Ole Jensen’s evolving series first began with a butterfly-shaped colander, and now includes bowls, cups, jugs, plates and various kitchen tools, each defined by soft rounded corners and playful exaggerations in the scale of the handles.
London designer Max Lamb took a chisel to blocks of hardened clay, forming the moulds for this new line of Flintstonian crockery in fine bone china. It includes a jug, a mug, a bowl, and salt and pepper shakers.
Fashion brand Filippa K continues to expand on its line of porcelain crockery for Sweden’s Rörstand. The latest addition is a set of bowls patterned with hand-painted black lines, dots and stripes.
This porcelain juicer takes its name and shape from the Jamaican hummingbird, known locally as Dr. Bird. The national symbol earned its nickname for its habit of flying from flower to flower gathering nectar, pollinating and keeping the island’s ecology in check.
This elegant clay vessel by PMO, a small design studio in Quebec run by Kwok Wai Lau, is printed with the definition of water as it appears in the Cambridge dictionary. It can also be used as a vase.
These new melamine nesting trays were designed by Simon Legald, a recent graduate of the Royal Danish Academy of Fine Arts. It comes as a set of colour gradients, in grey, mint green and red.
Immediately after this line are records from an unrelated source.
(* ===== verification/Prelude.v ===== *)
(** * NFOS: a verification library

    NFOS (src/src/) runs stateful network functions on many cores.  A network
    function (NF, src/nf/) divides its packets into packet sets, each handled
    by one core, and keeps the rest of its state in data structures that all
    cores share.  A handler runs in a critical section of the MV-RLU library:
    it reads a consistent snapshot, locks what it writes, and is run again when
    a lock is refused (ABORT_HANDLER) or the snapshot is no longer valid.  This
    library models that runtime, its data structures and the NFs built on it,
    and proves what they promise.

    ** How the program is modelled

    - Integers are [Z], with C's wrap-around written out where the code
      computes ([u32], [i32], ... below); an array is a function [Z -> O],
      updated by [<[i := x]> f].  What malloc returns is an argument
      (usually called [uninit] or [garbage]); whether it succeeds is a boolean.
    - Code inside a critical section is a computation of the monad [M T A :=
      T -> option A * T] of Rlu.v: [T] is the thread's transaction, [None] is
      ABORT_HANDLER.  [wp R c t Q] is its total-correctness weakest
      precondition: [c] returns a value that satisfies [Q], or aborts because
      another thread holds a lock.  Handlers that also use the core's private
      memory [L] run in [M (L * T) A], with [wpm] of Txn.v.
    - Code outside of critical sections is a function on the memory it uses;
      assertions and failed allocations give [None] or a constructor.
    - Loops that run a given number of times are [for_range] and [loop_range];
      other loops take fuel.  The theorems give the fuel that is enough: the
      number of cells of a chain, the number of indexes for a partition loop,
      the number of indexes and of lists for an expiry loop; for the restart
      loops, a bound on how often a critical section fails ([retries]).
    - Build options are arguments: [batching] is PKT_PROCESS_BATCHING, which
      the firewall, the balancer, the dummy NF and, as configured, the bridge
      define and the NATs do not; [mutable] is MUTABLE_PKT_SET_STATE, which no
      NF defines, although the firewall, the balancer and a NAT write the
      states of packet sets.  What is proved of an NF in the data plane is
      proved of its own build.

    ** What is a parameter

    MV-RLU is not in the repository: [RluMem]/[RluLaws] (one array of
    protected objects), [RluIndep] (two of them) and [RluRuntime] (lock,
    unlock, abort).  Nor is DPDK: [Dpdk] of NfMain.v, the answers in
    NfStart.v, [RetaDevice] of Rss.v.  The CRC instruction, qsort ([Qsort] of
    LbAlgo.v), rand and the text functions of the C library are parameters
    too.  NFs are written over [PacketIo] of NfCommon.v, headers as values;
    Frame.v implements it with Vigor's code on bytes.  Every class has an
    instance that is computed with, which the witnesses use: [snap_txn], a
    snapshot with a write set; [ex_frame], buffers that hold their headers.
    Data-plane code takes the functions an NF defines (src/src/include/nf.h)
    as the class [NfHandlers] of DataPlane.v.

    ** The files

    The runtime's data structures (src/src/):
    - Prelude.v: this file: integers, sums, function updates, loops.
    - Rlu.v (include/rlu-wrapper.h): critical sections; Txn.v: their restarts,
      [run_txn], with its meaning without fuel, [txn_outcome].
    - Profiler.v (scalability-profiler.c): the record of a transaction's
      operations and the sampling of aborts; ProfReport.v: the report made of
      them.  The *_debug_t variants of the operations are in each structure's
      file.
    - Vector.v (vector.c), NfosMap.v (map.c): [map_inv] relates the
      open-addressing table to a finite map.
    - Links.v: the linked lists that the three allocators thread through their
      cells, [linked]; Dchain.v (double-chain*.c), DchainExp.v
      (double-chain-exp.c), ConcDchain.v (concurrent-double-chain*.c, which is
      protected by locks instead of MV-RLU; a schedule interleaves its atomic
      sections).
    - McsLock.v (include/lock.h): the queue lock of that allocator, as a step
      relation on threads that run its instructions one at a time.
    - Cht.v (cht.c): the consistent-hashing table.  MeObj.v (mergeable-obj.c).
    - ConcMap.v (concurrent-map.c) and PktSet.v (pkt-set-manager.c): packet
      sets, their index, their expiry.
    - DataPlane.v (data-plane.c): one packet, or a batch, through an NF's
      handlers, with restarts and the roll-back of packet-set state.
      BatchPlane.v: batches without that roll-back: that they return and handle
      every packet, and what they keep of what each run of a handler keeps
      ([nf_keeps]).
    - NfMain.v (nf.c, include/timer.h): a core's main loop, the periodic
      handler's loop.  NfStart.v (nf.c): from main to the launch of the cores.
      System.v: all cores, taking turns; a step is labelled with the core that
      takes it.

    What is used of Vigor (src/deps/vigor/):
    - Ether.v (libvig/verified/ether.c), Frame.v (packet-io.c, nf-util.h,
      nf-util.c): packets as bytes; NfUtil.v (nf-util.c): texts.
    - VigMap.v (libvig/verified/map.c, map-impl-pow2.c): a sequential map.
    - Rss.v (nf-lb/rss.c): hash keys and redirection tables of the devices.
    - Bst.v (bst.c), LbAlgo.v (lb_algo.c), LbMonitor.v (lb.c), all in nf-lb:
      moving flow partitions between cores; Barrier.v (barrier.c), access by
      access, and LbSync.v (lb.c, nf.c) on top of it: how the workers get to
      see the new table.  nf.c uses these in the build LOAD_BALANCING.

    The network functions (src/nf/):
    - NfCommon.v: packets and flows.  Interfaces.v: what maps, allocators and
      vectors promise to NFs, as classes with instances ([MapSpec],
      [AllocatorSpec], [Frame]).
    - Sessions.v: keys, indexes and external addresses of NAT sessions, which
      the two NATs share.  NatInit.v, NatFw.v, NatFwInit.v (fw-nat/main.c).
    - SessList.v, EiNat.v (ei-nat/main.c): the NAT that also keeps, per user, a
      list of the user's sessions, the last refreshed first; StaticMapping.v
      (static_mapping.c); NatWire.v: what the translation does to the bytes of
      a frame.
    - ExpTable.v: a table whose entries expire, used by Bridge.v
      (bridge/main.c) and Maglev.v, MaglevInit.v (maglev/main.c);
      MaglevPlane.v: the balancer's handlers in the data plane, on batches.
    - Mtrie.v (common/mtrie.c, fib_table.c): the forwarding table; MtrieRun.v:
      computing with it; LoadBalance.v (common/load-balance.c): the entries it
      leads to; FibInit.v: the tables that the firewall and ei-nat make.
    - Firewall.v (fw/main.c), and FwSystem.v: the firewall on all cores, on
      batches.
    - Dummy.v (dummy/main.c, rand-gen.c): the NF of the scalability tests.

    ** What the theorems show

    - Data structures refine their abstract counterparts: the map a finite
      map, the allocators sets of indexes with the order they expire in, the
      packet-set map a finite map per partition, the trie longest-prefix
      match; initialisation establishes the invariants and fails only
      without memory.  The concurrent allocator is linearizable; the queue
      lock excludes and serves in order.
    - Expiry times are sums of int64_t ([expiry_time]); that rings are ordered
      by them, so that expiry misses nothing, is proved while time and validity
      duration fit.
    - The consistent-hashing table gives every flow a permutation of the
      backends; when backends come and go, a flow whose backend lives keeps it
      or moves to a new one.
    - In the build without batches a packet has the effect of one complete run
      of a handler, however many runs were aborted; in both builds processing
      returns if aborts are bounded.  A round of the main loop, its expiry
      included, returns and frees or sends every buffer once; in every
      interleaving of the cores the packet sets stay well formed, and a core
      changes its own only.
    - The periodic expiry of a table removes what has expired; a run that is
      rejected after its work was done makes the next one do nothing, which is
      a finding and part of the statement.
    - The NFs: the NATs give different sessions different external addresses
      and ports; the sessions of a user form a proper list; the bridge learns;
      the load balancer keeps a flow on its backend while that lives; the
      firewall, on all cores, lets in only what answers a flow from inside
      that went through the same core.  No build makes the devices bring both
      directions of a connection to one core (a finding): replies that arrive
      at another core are dropped.
    - Rebalancing ends, and moves partitions only to lower the greatest load;
      the barrier lets no thread through early and none wait for ever; a
      worker never reads a half-written table.
    The manifest's findings are the places where the code does something else
    than it means to; many have a small theorem at the end of their file.

    ** Not modelled

    - The body of MV-RLU and its memory reclamation; the memory model: critical
      sections are taken at their interface, and the accesses of McsLock.v and
      Barrier.v are sequentially consistent, so that the fences are no-ops.
    - Parsing of arguments, signals, printing and logs; the build options
      FLOW_PERF_BENCH, ENABLE_STAT and DEBUG_REAL_NOP; of LOAD_BALANCING the
      rings on which workers pass packets on (the build calls functions that
      the repository does not have).
    - In System.v a core's step is a whole packet or expiry round: critical
      sections are serialised, as MV-RLU promises for those that commit;
      handlers that interleave are covered by the aborts of Txn.v only.
    - An assertion of a handler that fails ends the process; in the data plane
      the run of the handler just ends there.
    - The rest of src/deps/vigor (Vigor's own NFs, the library modules that
      NFOS does not call, the VeriFast proofs and KLEE models), the third-party
      generators of src/nf/dummy (rand.c, zipf.c, hash.h), flow rules and
      device statistics (nf-lb/flow-rules.c, util.c), src/utils, src/tests,
      src/setup and src/nfos-experiments. *)

From stdpp Require Export base tactics list list_numbers gmap functions relations sorting.
From Stdlib Require Export ZArith Lia Bool.
Open Scope Z_scope.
Nendo worked with Gen-emon – one of Japan’s oldest ceramic kilns, dating back to 1753 – to create these blue-and-white plates. The patterns derive from playing around with traditional motifs and magnifying some of the more intricate details.
Jasper Morrison also collaborated with a multi-generational Japanese manufacturer: Oigen, a producer of traditional cast-iron teapots. The new collection, on view during London Design Week in September, includes a cast-iron frying pan, a kettle, a grille, a casserole pot and a spice container.
Made of moulded acrylic, these pentagonal columns are actually salt and pepper mills, designed by Anderssen & Voll for the newly hatched Danish brand Wrong for Hay. Available in five colours, including yellow and moss green.
The Sombrero juicer squirts a bit of lemon or lime right in to a bottle of water, and makes for a compact and colourful stuffing stocker.